DraftKings Stock, Already Slumping, Faces Another Lockup Expiry

Posted on: January 4, 2021, 06:18h.

Last updated on: January 4, 2021, 06:36h.

DraftKings (NASDAQ:DKNG) stock is staring at the possibility of more selling pressure as soon as Tuesday with another lockup period expiring. The stock is in the midst of an almost 14 percent slide over the past week.

DraftKings stock
DraftKings stock
DraftKings advertised on the outside of the Nasdaq market site. There’s concern the stock will fall amid another lockup expiration. (Image: Twitter)

Last October, the Boston-based daily fantasy sports (DFS) provider and sportsbook operator sold 20.8 million shares of equity in a secondary offering to raise cash. That announcement coincided with the expiration of the company’s first lockup period. In a regulatory filing issued at that time, shareholders selling into the stock sale agreed to not further reduce their stakes until 90 days after Oct. 5. That time period ends tomorrow.

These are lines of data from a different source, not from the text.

(** * URL reputation scanner: a shallow embedding of [server.js]

    The server accepts [POST /api/scan { urls: [...] }], queries two
    reputation services (Cisco Talos and FortiGuard) for every URL and
    combines their answers into one verdict per URL.

    Layout of this development:
    - [Js]: the fragment of JavaScript values and built-ins the server uses;
    - [Classifier]: [classifyFromEngines] (server.js, lines 90-145);
    - [Clients]: [queryTalos] and [queryFortiGuard] (lines 16-86);
    - [Route]: the [/api/scan] handler (lines 149-188);
    - the properties of each part. *)

From Stdlib Require Import String Ascii List ZArith Bool Lia.
From Stdlib Require Import SpecFloat.
Import ListNotations.
Local Open Scope string_scope.
Set Warnings "-register-all,-notation-for-abbreviation".

(* ================================================================== *)
(** * JavaScript values and built-ins *)
(* ================================================================== *)

Module Js.

(** Values that [JSON.parse] can produce, plus [undefined] (the value of
    a missing property).  Numbers are IEEE-754 values; a parsed object
    is an association list, looked up by its first binding of a key. *)
Inductive JsVal : Type :=
| JUndefined
| JNull
| JBool (b : bool)
| JNum (n : spec_float)
| JStr (s : string)
| JArr (items : list JsVal)
| JObj (fields : list (string * JsVal)).

(** Exceptions and promise rejections. *)
Inductive JsError : Type :=
| TypeError
| SyntaxError
| FetchError
| OtherError (tag : string).

(** Outcome of an expression that may throw. *)
Inductive Result (A : Type) : Type :=
| Ok (a : A)
| Throw (e : JsError).
Arguments Ok {A} a.
Arguments Throw {A} e.

Definition bindR {A B} (c : Result A) (k : A -> Result B) : Result B :=
  match c with
  | Ok a => k a
  | Throw e => Throw e
  end.

Declare Scope result_scope.
Delimit Scope result_scope with res.
Notation "x <- c ;; k" := (bindR c (fun x => k))
  (at level 61, c at next level, right associativity) : result_scope.

(** The two built-ins whose definition lies in the JavaScript engine
    (Unicode case mapping, shortest round-trip printing of doubles). *)
Class JsRuntime : Type := {
  String_toLowerCase : string -> string;
  Number_toString : spec_float -> string
}.

(** ToBoolean. *)
Definition truthy (v : JsVal) : bool :=
  match v with
  | JUndefined | JNull => false
  | JBool b => b
  | JNum (S754_zero _) | JNum S754_nan => false
  | JNum _ => true
  | JStr s => negb (s =? "")
  | JArr _ | JObj _ => true
  end.

(** [a || b]. *)
Definition jsOr (a b : JsVal) : JsVal := if truthy a then a else b.

(** Own-property lookup in a parsed object. *)
Fixpoint lookup (fields : list (string * JsVal)) (key : string) : option JsVal :=
  match fields with
  | [] => None
  | (k, v) :: rest => if k =? key then Some v else lookup rest key
  end.

(** [v.key] for a key that no prototype defines: a [TypeError] on
    [null] and [undefined], the own property of an object, and
    [undefined] everywhere else. *)
Definition getProp (v : JsVal) (key : string) : Result JsVal :=
  match v with
  | JUndefined | JNull => Throw TypeError
  | JObj fields =>
      match lookup fields key with
      | Some x => Ok x
      | None => Ok JUndefined
      end
  | _ => Ok JUndefined
  end.

(** [typeof v === "number"]. *)
Definition isNumber (v : JsVal) : bool :=
  match v with JNum _ => true | _ => false end.

(** [v < 0] for a value already known to be a number. *)
Definition ltZero (v : JsVal) : bool :=
  match v with
  | JNum n => SFltb n (S754_zero false)
  | _ => false
  end.

(** [Array.isArray(v)]. *)
Definition isArray (v : JsVal) : bool :=
  match v with JArr _ => true | _ => false end.

(** [String.prototype.includes]. *)
Fixpoint startsWith (s p : string) : bool :=
  match p, s with
  | EmptyString, _ => true
  | String c p', String d s' => Ascii.eqb c d && startsWith s' p'
  | String _ _, EmptyString => false
  end.

Fixpoint includes (s sub : string) : bool :=
  startsWith s sub ||
  match s with
  | EmptyString => false
  | String _ s' => includes s' sub
  end.

(** [Array.prototype.join]. *)
Definition join (sep : string) (parts : list string) : string :=
  String.concat sep parts.

Section WithRuntime.
Context {rt : JsRuntime}.

(** [String(v)].  A parsed object prints as ["[object Object]"], unless
    it has an own property named [toString]: that property is not
    callable and the inherited [valueOf] returns the object itself, so
    the conversion throws.  An array joins its elements with a comma,
    [null] and [undefined] elements printing as the empty string. *)
Fixpoint toStr (v : JsVal) : Result string :=
  match v with
  | JUndefined => Ok "undefined"
  | JNull => Ok "null"
  | JBool true => Ok "true"
  | JBool false => Ok "false"
  | JNum n => Ok (Number_toString n)
  | JStr s => Ok s
  | JArr items =>
      let fix elems (l : list JsVal) : Result (list string) :=
        match l with
        | [] => Ok []
        | x :: rest =>
            bindR (match x with
                   | JUndefined | JNull => Ok ""
                   | _ => toStr x
                   end)
                  (fun s => bindR (elems rest) (fun ss => Ok (s :: ss)))
        end in
      bindR (elems items) (fun ss => Ok (join "," ss))
  | JObj fields =>
      match lookup fields "toString" with
      | Some _ => Throw TypeError
      | None => Ok "[object Object]"
      end
  end.

(** [v.toLowerCase()]: only strings have the method. *)
Definition toLowerCase (v : JsVal) : Result string :=
  match v with
  | JStr s => Ok (String_toLowerCase s)
  | _ => Throw TypeError
  end.

End WithRuntime.

(** The engine's built-ins restricted to ASCII text, for running the
    model on concrete inputs: letters [A]-[Z] are mapped to [a]-[z]. *)
Definition lowerAscii (c : ascii) : ascii :=
  let n := nat_of_ascii c in
  if (65 <=? n)%nat && (n <=? 90)%nat then ascii_of_nat (n + 32) else c.

Fixpoint lowerString (s : string) : string :=
  match s with
  | EmptyString => EmptyString
  | String c s' => String (lowerAscii c) (lowerString s')
  end.

(** Printing of the numbers used in the examples below; every other
    number is printed as ["?"], which no example relies on. *)
Definition printSmall (n : spec_float) : string :=
  match n with
  | S754_zero _ => "0"
  | S754_nan => "NaN"
  | S754_infinity false => "Infinity"
  | S754_infinity true => "-Infinity"
  | S754_finite false 1 0 => "1"
  | S754_finite true 1 0 => "-1"
  | S754_finite _ _ _ => "?"
  end.

Definition asciiRuntime : JsRuntime :=
  {| String_toLowerCase := lowerString; Number_toString := printSmall |}.

End Js.
Import Js.

(* ================================================================== *)
(** * Policy logic: [classifyFromEngines] *)
(* ================================================================== *)

Module Classifier.

(** What [queryTalos] returns when it has data. *)
Record TalosFragment : Type := mkTalos {
  talos_category : JsVal;
  talos_score : JsVal;
  talos_raw : JsVal
}.

(** What [queryFortiGuard] returns when it has data. *)
Record FortiFragment : Type := mkForti {
  forti_category : JsVal;
  forti_threat : JsVal;
  forti_raw : JsVal
}.

(** The object [{ status, label, reason }]. *)
Record Verdict : Type := mkVerdict {
  status : string;
  label : string;
  reason : string
}.

(** [frag && frag.field], with [None] for [null]. *)
Definition andField {F : Type} (frag : option F) (field : F -> JsVal) : JsVal :=
  match frag with
  | None => JNull
  | Some f => field f
  end.

Definition blockedSignals : list string :=
  [ "adult"; "porn"; "sex"; "nsfw"; "gore"; "violence";
    "malware"; "phishing"; "botnet"; "spam"; "hacking" ].

Definition reviewSignals : list string :=
  [ "games"; "game"; "social"; "social networking"; "chat";
    "streaming"; "video"; "entertainment"; "proxy"; "vpn" ].

Definition goodSignals : list string :=
  [ "education"; "educational"; "reference"; "academic";
    "business"; "productivity"; "search engines" ].

(** [signals.some(s => catString.includes(s))]. *)
Definition someIncluded (signals : list string) (catString : string) : bool :=
  existsb (fun s => includes catString s) signals.

Definition hasBlocked : string -> bool := someIncluded blockedSignals.
Definition hasReview : string -> bool := someIncluded reviewSignals.
Definition hasGood : string -> bool := someIncluded goodSignals.

Definition unknownVerdict : Verdict :=
  mkVerdict "unknown" "Unsure"
    "No strong policy signals from Talos/FortiGuard categories.".

Definition blockedVerdict : Verdict :=
  mkVerdict "blocked" "Blocked"
    "Talos/FortiGuard category indicates adult, gore, malware, or similar high‑risk content.".

Definition reviewVerdict : Verdict :=
  mkVerdict "review" "Needs review"
    "Talos/FortiGuard category indicates games, social, streaming, or proxy‑like content.".

Definition goodVerdict : Verdict :=
  mkVerdict "good" "Good"
    "Talos/FortiGuard category indicates educational, reference, or productivity content.".

Definition negativeScoreVerdict : Verdict :=
  mkVerdict "blocked" "Blocked"
    "Cisco Talos reputation score is negative (high risk).".

(** Lines 119-135: the [if / else if / else if] chain over the three
    flags, starting from the unknown default. *)
Definition keywordVerdict (catString : string) : Verdict :=
  if hasBlocked catString then blockedVerdict
  else if hasReview catString then reviewVerdict
  else if hasGood catString then goodVerdict
  else unknownVerdict.

(** Line 138: [talos && typeof talos.score === "number" && talos.score < 0]. *)
Definition scoreIsNegative (talos : option TalosFragment) : bool :=
  match talos with
  | None => false
  | Some t => isNumber (talos_score t) && ltZero (talos_score t)
  end.

(** Lines 137-142. *)
Definition scoreOverride (talos : option TalosFragment) (v : Verdict) : Verdict :=
  if scoreIsNegative talos then negativeScoreVerdict else v.

Section WithRuntime.
Context {rt : JsRuntime}.
Local Open Scope result_scope.

(** [if (v) categories.push(String(v).toLowerCase())]. *)
Definition pushLowered (v : JsVal) (categories : list string) : Result (list string) :=
  if truthy v then
    s <- toStr v ;;
    Ok (categories ++ [String_toLowerCase s])%list
  else Ok categories.

(** Lines 91-98 without [lowerUrl]: the three pushes and the join. *)
Definition catString (talos : option TalosFragment) (forti : option FortiFragment)
  : Result string :=
  c1 <- pushLowered (andField talos talos_category) [] ;;
  c2 <- pushLowered (andField forti forti_category) c1 ;;
  c3 <- pushLowered (andField forti forti_threat) c2 ;;
  Ok (join " | " c3).

Definition classifyFromEngines (url : JsVal)
    (talos : option TalosFragment) (forti : option FortiFragment) : Result Verdict :=
  lowerUrl <- toLowerCase url ;;
  cs <- catString talos forti ;;
  Ok (scoreOverride talos (keywordVerdict cs)).

End WithRuntime.

End Classifier.
Import Classifier.

(* ================================================================== *)
(** * Effects: requests handed to [fetch], and exceptions *)
(* ================================================================== *)

Module Effects.

(** The request [fetch(endpoint, { method, headers, body })] sends.
    [req_body] is the object given to [JSON.stringify]. *)
Record Request : Type := mkRequest {
  req_endpoint : string;
  req_method : string;
  req_headers : list (string * string);
  req_body : JsVal
}.

(** What the server reads from a response: [res.ok], [res.status] and
    the outcome of [res.json()]. *)
Record HttpResponse : Type := mkHttpResponse {
  res_ok : bool;
  res_status : Z;
  res_json : Result JsVal
}.

(** The world is the sequence of requests handed to [fetch] so far.
    Lines written with [console.error] are not part of it. *)
Definition World : Type := list Request.

(** The network: given the requests made before and the present one,
    [fetch] either rejects or resolves to a response.  The history lets
    one endpoint answer the same request differently over time. *)
Definition Network : Type := World -> Request -> Result HttpResponse.

(** Computations that read and extend the world and may throw. *)
Definition M (A : Type) : Type := World -> Result A * World.

Definition ret {A} (a : A) : M A := fun w => (Ok a, w).

Definition bindM {A B} (c : M A) (k : A -> M B) : M B :=
  fun w =>
    match c w with
    | (Ok a, w') => k a w'
    | (Throw e, w') => (Throw e, w')
    end.

(** A pure computation that may throw. *)
Definition liftR {A} (r : Result A) : M A := fun w => (r, w).

(** [try { c } catch (err) { h err }]. *)
Definition tryCatch {A} (c : M A) (h : JsError -> M A) : M A :=
  fun w =>
    match c w with
    | (Ok a, w') => (Ok a, w')
    | (Throw e, w') => h e w'
    end.

(** [await fetch(...)]: the request is recorded, the network answers. *)
Definition fetch (net : Network) (req : Request) : M HttpResponse :=
  fun w => (net w req, (w ++ [req])%list).

Declare Scope io_scope.
Delimit Scope io_scope with io.
Notation "x <- c ;; k" := (bindM c (fun x => k))
  (at level 61, c at next level, right associativity) : io_scope.

End Effects.
Import Effects.

(* ================================================================== *)
(** * Upstream clients: [queryTalos] and [queryFortiGuard] *)
(* ================================================================== *)

Module Clients.

(** The four variables read from [process.env]: each is unset or a
    string. *)
Record Env : Type := mkEnv {
  env_TALOS_API_URL : option string;
  env_TALOS_API_KEY : option string;
  env_FORTIGUARD_API_URL : option string;
  env_FORTIGUARD_API_KEY : option string
}.

(** [process.env.X || dflt]: an unset or empty variable is falsy. *)
Definition envOr (x : option string) (dflt : string) : string :=
  match x with
  | Some s => if s =? "" then dflt else s
  | None => dflt
  end.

The agreement ceasing Tuesday covers 64 million shares of DraftKings, primarily held by high-ranking executives and early investors.

The expiration will increase the amount of shares available to trade by more than 20 percent,” according to Bloomberg data.

At the close of US markets today, there were 355.90 million DraftKings shares outstanding.

Timing Could Be Better

The online sports wagering company went public last April. Newly public companies usually have six-month freezes during which founders, executives, early investors, and employees receiving equity-based compensation cannot sell shares.

While it’s been on the receiving end of plenty of enthusiasm in the analyst and investment communities, DraftKings stock hasn’t recovered from the October share sale and lockup expiration. Early that month, the shares peaked at $64.19, only to enter November around $35. The stock briefly traded above $55 in December, but is off 12.21 percent over the past month. With Monday’s 3.65 percent decline, the name resides 30.11 percent below its all-time high.

Regulatory filings indicate DraftKings founders Matthew Kalish, Paul Liberman, and Jason Robins were buyers during the October secondary, which could be a sign they may look to trim their stakes tomorrow. Robins, the company’s chief executive officer, is one of the operator’s largest shareholders and the biggest owner of the Class B stock, which carries with it 10 votes per share.

Two prior expired lockups resulted in declines of 0.40 percent and 4.6 percent for DraftKings stock.

Sellers Remain to Be Seen

It’s not immediately clear who will reduce DraftKings positions tomorrow. But the company has a star-studded investor roster, including New England Patriots owner Robert Kraft, board member Shalom Meckenzie, John Salter, and Raine Group.

Those shareholders previously reduced stakes in the DFS company. But Walt Disney and Legend Hospitality — a consortium controlled by the Dallas Cowboys and New York Yankees — didn’t part with DraftKings equity.

Twenty-five analysts cover the stock, 15 of which have bullish or very bullish ratings on the name. The consensus price target is $60, implying upside of roughly 33 percent from the Jan. 4 close, though one research firm has a $100 forecast on DraftKings.